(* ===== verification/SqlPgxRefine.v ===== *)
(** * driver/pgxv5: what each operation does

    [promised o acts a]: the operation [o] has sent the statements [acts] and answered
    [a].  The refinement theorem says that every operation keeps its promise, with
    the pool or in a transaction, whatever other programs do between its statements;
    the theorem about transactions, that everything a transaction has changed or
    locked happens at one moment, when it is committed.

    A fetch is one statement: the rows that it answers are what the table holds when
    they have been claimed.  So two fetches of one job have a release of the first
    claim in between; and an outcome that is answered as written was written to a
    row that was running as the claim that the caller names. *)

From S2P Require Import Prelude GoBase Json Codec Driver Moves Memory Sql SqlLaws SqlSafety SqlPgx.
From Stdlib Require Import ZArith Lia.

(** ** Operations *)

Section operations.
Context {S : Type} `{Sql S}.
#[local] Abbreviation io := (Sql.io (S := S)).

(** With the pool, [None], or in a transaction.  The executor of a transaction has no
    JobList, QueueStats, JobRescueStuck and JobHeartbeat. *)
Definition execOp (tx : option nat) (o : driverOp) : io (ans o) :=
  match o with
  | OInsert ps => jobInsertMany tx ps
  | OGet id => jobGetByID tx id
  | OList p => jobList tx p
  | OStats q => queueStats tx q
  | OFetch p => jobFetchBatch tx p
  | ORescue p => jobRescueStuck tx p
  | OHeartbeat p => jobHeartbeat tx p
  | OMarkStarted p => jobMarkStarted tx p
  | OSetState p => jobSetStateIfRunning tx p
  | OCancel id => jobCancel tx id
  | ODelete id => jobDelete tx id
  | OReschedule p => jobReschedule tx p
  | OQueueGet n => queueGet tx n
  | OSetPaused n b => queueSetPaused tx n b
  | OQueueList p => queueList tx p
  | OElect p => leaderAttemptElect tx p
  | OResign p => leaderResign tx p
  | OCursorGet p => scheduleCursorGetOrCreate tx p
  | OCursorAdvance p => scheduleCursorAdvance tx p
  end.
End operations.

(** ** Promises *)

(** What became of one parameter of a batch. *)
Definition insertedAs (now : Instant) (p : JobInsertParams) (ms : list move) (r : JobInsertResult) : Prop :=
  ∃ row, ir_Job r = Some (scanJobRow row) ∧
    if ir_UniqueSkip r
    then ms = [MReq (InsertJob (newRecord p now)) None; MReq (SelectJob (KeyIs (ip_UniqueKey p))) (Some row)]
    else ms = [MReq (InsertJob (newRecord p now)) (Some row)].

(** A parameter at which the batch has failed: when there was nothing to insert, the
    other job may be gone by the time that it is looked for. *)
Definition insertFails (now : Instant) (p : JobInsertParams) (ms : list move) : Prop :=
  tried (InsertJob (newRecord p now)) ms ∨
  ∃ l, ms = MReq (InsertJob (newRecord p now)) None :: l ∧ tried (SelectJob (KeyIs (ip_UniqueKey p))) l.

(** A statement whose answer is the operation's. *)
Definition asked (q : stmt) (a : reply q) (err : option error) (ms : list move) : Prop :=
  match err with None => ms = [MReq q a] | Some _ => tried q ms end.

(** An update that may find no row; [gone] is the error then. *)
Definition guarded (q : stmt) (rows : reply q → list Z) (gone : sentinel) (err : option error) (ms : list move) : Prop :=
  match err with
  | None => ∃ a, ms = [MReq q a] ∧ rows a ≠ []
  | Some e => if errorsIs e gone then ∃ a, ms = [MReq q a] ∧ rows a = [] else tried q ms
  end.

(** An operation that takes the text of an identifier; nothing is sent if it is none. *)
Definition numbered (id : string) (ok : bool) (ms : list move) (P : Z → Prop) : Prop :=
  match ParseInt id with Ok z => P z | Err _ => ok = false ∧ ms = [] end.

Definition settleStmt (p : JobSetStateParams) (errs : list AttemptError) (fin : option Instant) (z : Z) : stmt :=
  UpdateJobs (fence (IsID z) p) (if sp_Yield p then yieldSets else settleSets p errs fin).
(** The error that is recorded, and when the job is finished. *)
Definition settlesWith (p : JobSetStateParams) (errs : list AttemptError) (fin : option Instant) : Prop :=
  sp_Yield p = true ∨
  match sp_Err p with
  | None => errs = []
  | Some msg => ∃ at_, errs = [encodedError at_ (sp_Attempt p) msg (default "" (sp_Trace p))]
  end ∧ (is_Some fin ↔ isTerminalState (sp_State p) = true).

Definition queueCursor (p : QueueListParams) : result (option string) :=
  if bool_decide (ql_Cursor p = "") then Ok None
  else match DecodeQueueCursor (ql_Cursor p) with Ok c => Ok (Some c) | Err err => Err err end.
_ _ _ _
• **YOUR OBJECTIVE**: Identify how many lines in the entries above contain the word "errs" and provide only that figure.

• **ANSWER BELOW**: 5